La Convention sur le droit de la mer accorde à un État côtier, dans les régions couvertes de glaces, un droit de légiférer à l'égard de la ZEE dans le but de protéger l'écosystème fragile contre les dommages que pourrait y causer la pollution. Ailleurs dans la ZEE, les États possèdent un droit économique mais non un droit de législation. Cela assure la cohérence de la Convention avec le droit affirmé par le Canada dans la Loi sur la prévention de la pollution des eaux arctiques(15) adoptée avant la Convention.

         b. Détroits servant à la navigation internationale

Les détroits sont des passages étroits reliant deux grandes étendues d'eau. De par leur nature, ils revêtent une importance considérable pour la navigation commerciale et les force navales. Mais, nonobstant le fait qu'ils servent à la navigation internationale, les détroits sont généralement situés dans la ZEE ou la MT de l'État côtier riverain. Comme il n'y a pas de règle établie pour déterminer ce qui constitue un détroit, de nombreux États divergeront d'avis sur cette question.

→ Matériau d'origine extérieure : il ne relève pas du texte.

(** * tidal_dl_ng.download: stream manifest resolution and segmented download

    A shallow embedding of [src/tidal_dl_ng/download.py] (class [Download])
    and the properties of its manifest normalizer, rendition selection,
    write loop and single-item orchestration.

    Strings are [string]; file contents are [list Byte.byte]; Python [int]s
    are [Z]; the file system is a finite map from paths to contents; the
    stateful code runs in a state-and-exception monad over a [World]. *)

From Stdlib Require Import ZArith String Ascii List Bool Lia DecimalString Sorted.
From Stdlib Require DecimalNat DecimalFacts QArith Qminmax.
From stdpp Require Import base option gmap strings list fin_maps.

Import ListNotations.

Local Open Scope Z_scope.

(** ** Python string primitives used by the module *)

Module PyStr.

(** [needle in hay] on [str]. *)
Fixpoint contains (needle hay : string) : bool :=
String.prefix needle hay
|| match hay with
   | EmptyString => false
   | String _ rest => contains needle rest
   end.

(** The declarative reading of [in]: the needle occurs somewhere. *)
Definition Substring (needle hay : string) : Prop :=
∃ pre post : string, hay = pre +:+ needle +:+ post.

(** [s.replace(old, new)] for a non-empty [old] (the only use in the module
  is with the literal ["$Number$"]): every non-overlapping occurrence,
  scanning from the left. [skip] counts the characters of an occurrence
  that are still to be dropped. *)
Fixpoint replace_from (old new : string) (skip : nat) (s : string) : string :=
match s with
| EmptyString => EmptyString
| String c rest =>
    match skip with
    | S k => replace_from old new k rest
    | O =>
        if String.prefix old s
        then new +:+ replace_from old new (Nat.pred (String.length old)) rest
        else String c (replace_from old new O rest)
    end
end.

Definition replace (old new s : string) : string := replace_from old new O s.

(** [str(n)] for a non-negative [int]. *)
Definition str_of_nat (n : nat) : string :=
NilZero.string_of_uint (Nat.to_uint n).

End PyStr.

(** ** [Download.is_encrypted] and [Download.get_file_extension] *)

Definition is_encrypted (encryption_type : string) : bool :=
  negb (String.eqb encryption_type "NONE").

Definition get_file_extension (stream_url stream_codec : string) : string :=
  if PyStr.contains ".flac" stream_url then ".flac"
  else if PyStr.contains ".mp4" stream_url then ".mp4"
  else if PyStr.contains ".ts" stream_url then ".ts"
  else ".m4a".

(** ** Data model *)

(** [tidal_dl_ng.model.tidal.StreamManifest]. *)
Record StreamManifest := {
  urls : list string;
  codecs : string;
  file_extension : string;
  encryption_type : string;
  encryption_key : option string;
  mime_type : string
}.

(** The object tree [MPEGDASHParser.parse] returns, restricted to the
    attributes the module reads. The parser leaves [Ss] at [None] for a
    [SegmentTimeline] without an [S] element. *)
Module Dash.
Record S := { r : option Z }.
Record SegmentTimeline := { Ss : option (list S) }.
Record SegmentTemplate := {
  media : string;
  segment_timelines : list SegmentTimeline
}.
Record Representation := {
  codecs : string;
  segment_templates : list SegmentTemplate
}.
Record AdaptationSet := {
  mime_type : string;
  representations : list Representation
}.
Record Period := { adaptation_sets : list AdaptationSet }.
Record MPD := { periods : list Period }.
End Dash.

(** The object [json.loads] returns for the proprietary envelope. Fields are
    typed as in the wire format
    [{urls:[string], codecs:string, mimeType:string, encryptionType:string,
      encryptionKey?:string|null}]; a field that is [None] here is a key
    missing from the object, and subscripting it raises [KeyError]. The
    value under [encryptionKey] is a string or [null], which [json.loads]
    gives as Python's [None]: [Some None] here. *)
Module Bts.
Record Envelope := {
  urls : option (list string);
  codecs : option string;
  mimeType : option string;
  encryptionType : option string;
  encryptionKey : option (option string)
}.
End Bts.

Le Canada considère que cette question a une importance capitale pour l'affirmation de sa souveraineté dans les îles de l'Arctique, notamment en ce qui a trait au statut du soi-disant passage du Nord-Ouest.

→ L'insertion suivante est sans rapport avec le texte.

(** One turn of [for offer_idx in range(num_offers)]. *)
Definition make_offer (outbound_flights return_flights : list mock_flight)
  (departure_date return_date cabin_class : json) (total_passengers : pynum)
  (st : mock_state) (offer_idx : nat) : result mock_state :=
  let '(selected_outbound, g1) := choice placeholder_flight outbound_flights (gen st) in
  let '(flight_list, g2) :=
    match return_flights with
    | [] => ([selected_outbound], g1)
    | _ => let '(selected_return, g) := choice placeholder_flight return_flights g1 in
           ([selected_outbound; selected_return], g)
    end in
  let product_id := generate_product_id offer_idx in
  let '(product_air, flight_refs) := build_product_air flight_list product_id departure_date in
  let flight_refs_built :=
    map (fun '(idx, flight) =>
           let flight_id := generate_flight_id (product_id +++ "_" +++ string_of_nat idx) in
           let flight_date := if (idx =? 0)%nat then departure_date else return_date in
           (flight_id, build_flight_reference flight flight_id flight_date))
        (enumerate flight_list) in
  base_price <- base_price_of cabin_class ;;
  '(price, g3) <- calculate_price base_price cabin_class total_passengers
                                  (truthy return_date) g2 ;;
  let offering :=
    JObj [("@type", JStr "CatalogProductOffering");
          ("id", JStr (generate_offering_id offer_idx));
          ("TotalPrice", JObj [("code", JStr "USD"); ("value", JFloat price)]);
          ("ProductOptions", JArr [JObj [("@type", JStr "ProductOption");
                                         ("ProductRef", JStr product_id)]])] in
  Ok {| gen := g3;
        offerings := offerings st ++ [offering];
        product_references := product_references st ++ [product_air];
        flight_references := flight_references st ++ map snd flight_refs_built;
        flight_map := fold_left (fun m '(flight_id, flight_ref) =>
                                   dict_store m (JStr flight_id) flight_ref)
                                flight_refs_built (flight_map st) |}.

La Convention définit les droits des États navigant dans les détroits internationaux; ces droits ont trait uniquement au passage et, à tous les autres égards, un détroit conserve les caractéristiques juridiques de la zone dans laquelle il est situé.

         c. Archipels

Les archipels sont des groupements d'îles situés à proximité relative les unes des autres et ayant un lien géographique, historique, économique ou politique. Les îles de l'Arctique canadien et les îles grecques en sont des exemples. Les États archipélagiques, tels l'Indonésie, sont constitués entièrement d'archipels. Ils font l'objet d'un traitement spécial dans la Convention sur le droit de la mer, qui leur accorde la compétence sur les «eaux archipélagiques». Les eaux archipélagiques ressemblent à une MT et, avec certaines restrictions, elles englobent les eaux situées à l'intérieur des lignes de base droites tracées entre les îles situées aux confins de l'archipel. Les îles de l'Arctique canadien, qui ne sont pas un État, ne donnent pas lieu à des eaux archipélagiques.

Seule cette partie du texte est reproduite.